◆ **Work instruction**: Among the entries below, take the line with "Definition any (x : exchange) : Prop := True." and the line with "triple (At F)", and output them and every line between them exactly, with nothing else.

◆ **Material shown**:
(* ===== verification/SessionPair.v ===== *)
(** * Requests and responses stay paired

    An automaton over the events of a session says which exchange is under way:
    none, a request sent whose final response is awaited, with the interim
    response read for it and not yet relayed, if any, or a request with the final
    response read for it.  Every session keeps to it: a request is only sent
    when the one before it has had its final response, a response is only read
    for the request just sent, and what the client is given is made from a
    response to that request. *)

From S2P Require Import Prelude GoStrings GoNet GoHttp Errors Config Hosts NoProxy Headers.
From S2P Require Import Response Validate Effects Session SessionSpec SessionLoop Script.

(** ** The exchange under way *)

Inductive exchange :=
| XNone
| XSent (c : conn) (f : wire) (req : request) (interim : option response)
| XGot (c : conn) (f : wire) (req : request) (rr : response)
| XBroken.

Definition xstep (x : exchange) (e : event) : exchange :=
  match e with
  | EvSend c f req =>
      match x with XNone | XGot _ _ _ _ => XSent c f req None | _ => XBroken end
  | EvResp c (inr rr) =>
      match x with
      | XSent d f req _ =>
          if (c =? d)%nat then if isInterimResponse rr then XSent c f req (Some rr) else XGot c f req rr else XBroken
      | _ => XBroken
      end
  | EvClient (CInterim _) _ => match x with XSent c f req _ => XSent c f req None | _ => x end
  | _ => x
  end.

Definition xrun (tr : list event) : exchange := fold_left xstep tr XNone.

Lemma xrun_snoc tr e : xrun (tr ++ [e]) = xstep (xrun tr) e.
Proof. unfold xrun. by rewrite fold_left_app. Qed.

Section Pair.
Context `{UnicodeTables} {W : Type} `{Env W}.
Variable cfg : Config.
Variable clientAddr : string.

(** What the proxy makes of a response, by the form the request was sent in. *)
Definition post_of (f : wire) : error + response -> error + response :=
  match f with ProxyForm => upstream_post cfg | OriginForm => direct_post cfg end.

Definition answer (f : wire) (rr r : response) : Prop :=
  exists r1, post_of f (inr rr) = inr r1 /\ (r = r1 \/ r = with_resp_close r1 true).

(** Answers the proxy makes itself. *)
Definition own_answer (r : response) : Prop :=
  (exists pe, pe ∈ proxy_errors /\ r = writeHTTPError pe) \/ (exists req, r = writeMaxForwardsResponse req).

(** Which event may come after a history. *)
Definition in_step (tr : list event) (e : event) : Prop :=
  match e with
  | EvSend _ _ _ => xrun tr = XNone \/ exists c f req rr, xrun tr = XGot c f req rr
  | EvResp c (inr _) => exists f req i, xrun tr = XSent c f req i
  | EvClient (CResponse r) _ =>
      own_answer r \/ exists c f req rr, xrun tr = XGot c f req rr /\ answer f rr r
  | EvClient (CInterim s) _ =>
      exists c f req rr r, xrun tr = XSent c f req (Some rr) /\ post_of f (inr rr) = inr r /\ interim_bytes req r = Some s
  | EvClient (CConnect s) _ =>
      (exists req, s = writeConnectOK (connect_ok cfg req)) \/
      exists c req rr r, xrun tr = XGot c ProxyForm req rr /\ answer ProxyForm rr r /\ s = writeConnectOK r
  | _ => True
  end.

Definition in_step_all (tr : list event) : Prop := forall pre e post, tr = pre ++ e :: post -> in_step pre e.

Lemma in_step_snoc tr e : in_step_all tr -> in_step tr e -> in_step_all (tr ++ [e]).
Proof.
  intros Ht He pre x post. induction post as [|y post _] using rev_ind; intros E.
  - by apply app_inj_tail in E as [<- <-].
  - rewrite app_comm_cons, app_assoc in E. apply app_inj_tail in E as [-> _]. by eapply Ht.
Qed.

(** ** Triples: the exchange under way satisfies [F] *)

Definition At (F : exchange -> Prop) (s : st W) : Prop := in_step_all (st_trace s) /\ F (xrun (st_trace s)).
Definition any (x : exchange) : Prop := True.
Definition ready (x : exchange) : Prop := x = XNone \/ exists c f req rr, x = XGot c f req rr.
Definition sent (c : conn) (f : wire) (req : request) (x : exchange) : Prop := exists i, x = XSent c f req i.

Definition paired {A} (F : exchange -> Prop) (m : M W A) (Q : A -> exchange -> Prop) : Prop :=
  triple (At F) m (fun a => At (Q a)) (At any).

Lemma At_any F s : At F s -> At any s.
Proof. by intros [? _]. Qed.

Lemma pair_ret {A} F (a : A) (Q : A -> exchange -> Prop) : (forall x, F x -> Q a x) -> paired F (ret a) Q.
Proof. intros HQ. apply triple_ret. intros s [? ?]. split; auto. Qed.

Lemma pair_fuel {A} F (Q : A -> exchange -> Prop) : paired F out_of_fuel Q.
Proof. apply triple_fuel. apply At_any. Qed.

Lemma pair_bind {A B} F (m : M W A) (k : A -> M W B) Q Q' :
  paired F m Q -> (forall a, paired (Q a) (k a) Q') -> paired F (bind m k) Q'.
Proof. apply triple_bind. Qed.

Lemma pair_conseq {A} (F F' : exchange -> Prop) (m : M W A) (Q Q' : A -> exchange -> Prop) :
  paired F' m Q' -> (forall x, F x -> F' x) -> (forall a x, Q' a x -> Q a x) -> paired F m Q.
Proof.
  intros Hm HF HQ. eapply triple_conseq; [exact Hm|..]; [| |done]; intros; unfold At in *; naive_solver.
Qed.

(** Events that are not part of an exchange. *)
Definition aside (e : event) : Prop :=
  match e with EvSend _ _ _ | EvResp _ (inr _) | EvClient _ _ => False | _ => True end.

Lemma At_aside F s w e n p : At F s -> aside e -> At F (mk_st w (st_trace s ++ [e]) n p).
Proof.
  intros [Ht HF] He. assert (Hx : xrun (st_trace s ++ [e]) = xrun (st_trace s)).
  { rewrite xrun_snoc. by destruct e as [| | | | | | |? []| | | | | | | | | | | | |]. }
  split; cbn [st_trace]; [|by rewrite Hx]. apply in_step_snoc; [done|]. by destruct e as [| | | | | | |? []|[]| | | | | | | | | | | |].
Qed.

Lemma pair_emit F e : aside e -> paired F (emit e) (fun _ => F).
Proof. intros He. apply triple_emit. intros s Hs. by apply At_aside. Qed.

Lemma pair_call {X} F (f : W -> X * W) ev : (forall x, aside (ev x)) -> paired F (call f ev) (fun _ => F).
Proof. intros He. apply triple_call. intros s x w Hs _. by apply At_aside. Qed.

Lemma pair_dial F k : paired F (dial k) (fun _ => F).
Proof. intros s Hs. unfold dial. destruct (env_dial k (st_world s)). by apply At_aside. Qed.

Lemma pair_get_proxy F : paired F get_proxy (fun _ => F).
Proof. intros s Hs. exact Hs. Qed.

Lemma pair_set_proxy F p : paired F (set_proxy p) (fun _ => F).
Proof. intros s Hs. exact Hs. Qed.

(** Writing to the client what the exchange allows. *)
Lemma pair_client (F : exchange -> Prop) m :
  match m with CInterim _ => False | _ => True end ->
  (forall tr e, F (xrun tr) -> in_step tr (EvClient m e)) -> paired F (write_client m) (fun _ => F).
Proof.
  intros Hi Hm. apply triple_call. intros s e w [Ht HF] _. split; cbn [st_trace]; [apply in_step_snoc; auto|].
  rewrite xrun_snoc. by destruct m.
Qed.

(** An interim response is relayed once. *)
Lemma pair_client_interim c f req rr r t :
  post_of f (inr rr) = inr r -> interim_bytes req r = Some t ->
  paired (fun x => x = XSent c f req (Some rr)) (write_client (CInterim t)) (fun _ => sent c f req).
Proof.
  intros Hp Hb. apply triple_call. intros s e w [Ht HF] _. split; cbn [st_trace].
  - apply in_step_snoc; [done|]. cbn. by exists c, f, req, rr, r.
  - rewrite xrun_snoc, HF. cbn. by eexists.
Qed.

Lemma pair_client_error F pe : pe ∈ proxy_errors -> paired F (client_error pe) (fun _ => F).
Proof.
  intros Hpe. eapply pair_bind; [apply pair_client; [done|]|intros e; by apply pair_ret]. intros tr e _. left. left. eauto.
Qed.

(** ** The exchange *)

Lemma send_step (F : exchange -> Prop) s w c f req :
  (forall x, F x -> ready x) -> At F s ->
  At (sent c f req) (mk_st w (st_trace s ++ [EvSend c f req]) (st_next s) (st_proxy s)).
Proof.
  intros HF [Ht Hx]. apply HF in Hx. split; cbn [st_trace]; [by apply in_step_snoc|]. rewrite xrun_snoc. cbn.
  destruct Hx as [->|(? & ? & ? & ? & ->)]; by eexists.
Qed.

Lemma pair_send c f req : paired ready (send c f req) (fun _ => sent c f req).
Proof.
  eapply pair_bind with (Q := fun _ => sent c f req); [|intros []; by apply pair_call].
  apply triple_emit. intros s Hs. by apply (send_step ready).
Qed.

Lemma pair_start_upload c f req : paired ready (start_upload c f req) (fun _ => sent c f req).
Proof. apply triple_call. intros s [] w Hs _. by apply (send_step ready). Qed.

Lemma post_interim f rr r : post_of f (inr rr) = inr r -> isInterimResponse r = isInterimResponse rr.
Proof.
  destruct f; cbn; [|by intros [= <-]]. unfold upstream_post, readUpstreamResponse.
  repeat case_match; try done. intros [= <-]. unfold resolve_te_cl. by case_match.
Qed.

(** [t] is the outcome of reading the response to [req]. *)
Definition through_ok (c : conn) (f : wire) (req : request) (t : through) (x : exchange) : Prop :=
  match t with TResp r => exists rr, x = XGot c f req rr /\ post_of f (inr rr) = inr r | _ => True end.

Lemma pair_readThroughInterim fuel c f req :
  paired (sent c f req) (readThroughInterim fuel c req (post_of f)) (through_ok c f req).
Proof.
  induction fuel as [|fuel IH]; cbn [readThroughInterim]; [apply pair_fuel|].
  eapply pair_bind with (Q := fun rr x => match rr with
    | inl _ => sent c f req x
    | inr r => x = if isInterimResponse r then XSent c f req (Some r) else XGot c f req r end).
  { apply triple_call. intros s rr w [Ht [i Hx]] _. destruct rr as [e|rr].
    - apply (At_aside (sent c f req)); [|done]. split; [done|by exists i].
    - split; cbn [st_trace]; [apply in_step_snoc; [done|cbn; eauto]|]. rewrite xrun_snoc, Hx. cbn. by rewrite Nat.eqb_refl. }
  intros rr. destruct (post_of f rr) as [e|r] eqn:Ep; [by apply pair_ret|].
  destruct rr as [e|rr]; [exfalso; destruct f; cbn in Ep; [by case_match|done]|].
  rewrite <- (post_interim _ _ _ Ep). destruct (isInterimResponse r) eqn:Ei; cbn [negb].
  - destruct (validateResponseHeaderBytes r); [by apply pair_ret|].
    eapply pair_bind with (Q := fun _ => sent c f req).
    + unfold relayInterimResponse. destruct (interim_bytes req r) as [b|] eqn:Eb; [by eapply pair_client_interim|].
      apply pair_ret. intros x ->. by eexists.
    + intros [e|]; [by apply pair_ret|]. exact IH.
  - apply pair_ret. intros x ->. cbn. eauto.
Qed.

(** What a caller of [exchangeRequest] has when there is a response. *)
Definition exchanged (c : conn) (f : wire) (req : request) (tw : through * option error) (x : exchange) : Prop :=
  match tw.1 with TResp r => exists rr, x = XGot c f req rr /\ answer f rr r | _ => True end.

Lemma through_exchanged c f req t e x : through_ok c f req t x -> exchanged c f req (t, e) x.
Proof. destruct t; cbn; [|done..]. intros (rr & -> & Hp). exists rr. split; [done|]. exists r. auto. Qed.

Lemma exchanged_close c f req r e e' x :
  exchanged c f req (TResp r, e) x -> exchanged c f req (TResp (with_resp_close r true), e') x.
Proof.
  cbn. intros (rr & -> & r1 & Hp & Hr). exists rr. split; [done|]. exists r1. split; [done|]. right.
  by destruct Hr as [->| ->].
Qed.

Lemma pair_await_upload c f req t :
  paired (through_ok c f req t) (await_upload c t) (exchanged c f req).
Proof.
  unfold await_upload, poll_upload, join_upload. eapply pair_bind; [by apply pair_call|]. intros [[e|]|].
  - eapply pair_bind; [by apply pair_emit|]. intros []. apply pair_ret. intros x. apply through_exchanged.
  - apply pair_ret. intros x. apply through_exchanged.
  - do 2 (eapply pair_bind; [by apply pair_emit|]; intros []).
    eapply pair_bind; [by apply pair_call|]. intros [e|].
    + eapply pair_bind; [by apply pair_emit|]. intros []. apply pair_ret. intros x. apply through_exchanged.
    + do 2 (eapply pair_bind; [by apply pair_emit|]; intros []). apply pair_ret. intros x Hx.
      destruct t; try done. by eapply exchanged_close, through_exchanged.
  Unshelve. all: exact None.
Qed.

Lemma pair_exchangeRequest fuel c f req :
  paired ready (exchangeRequest fuel c f req (post_of f)) (exchanged c f req).
Proof.
  unfold exchangeRequest. case_match.
  - eapply pair_bind; [apply pair_send|]. intros [e|]; [by apply pair_ret|].
    eapply pair_bind; [apply pair_readThroughInterim|]. intros t. apply pair_ret. intros x. apply through_exchanged.
  - eapply pair_bind; [apply pair_start_upload|]. intros [].
    eapply pair_bind; [apply pair_readThroughInterim|]. intros t.
    eapply pair_bind; [apply pair_await_upload|]. intros [t' e]. eapply pair_bind; [by apply pair_emit|]. intros [].
    apply pair_ret. intros x Hx. destruct t' as [r| |], e; try done. by eapply exchanged_close.
Qed.

(** ** Operations outside an exchange *)

Create HintDb pair.
#[local] Hint Resolve pair_fuel pair_dial pair_get_proxy pair_set_proxy tokenError_in dial_error_in
  upstream_response_error_in : pair.
#[local] Hint Extern 1 (paired _ (emit _) _) => apply pair_emit; exact I : pair.
#[local] Hint Extern 1 (paired _ (call _ _) _) => apply pair_call; done : pair.
#[local] Hint Extern 1 (paired _ (ret _) _) => apply pair_ret; solve [auto | done | naive_solver] : pair.
#[local] Hint Extern 1 (_ ∈ proxy_errors) => unfold proxy_errors; set_solver : pair.
#[local] Hint Extern 2 (paired _ (client_error _) _) => apply pair_client_error : pair.

(** A program that keeps [F] whatever it does. *)
Ltac keep :=
  repeat first [ solve [eauto 3 with pair] | progress intros | case_match
               | match goal with |- paired ?F (bind _ _) _ => eapply (pair_bind F _ _ (fun _ => F)) end ].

◆ **Solution for this exercise**:
Definition any (x : exchange) : Prop := True.
Definition ready (x : exchange) : Prop := x = XNone \/ exists c f req rr, x = XGot c f req rr.
Definition sent (c : conn) (f : wire) (req : request) (x : exchange) : Prop := exists i, x = XSent c f req i.

Definition paired {A} (F : exchange -> Prop) (m : M W A) (Q : A -> exchange -> Prop) : Prop :=
  triple (At F) m (fun a => At (Q a)) (At any).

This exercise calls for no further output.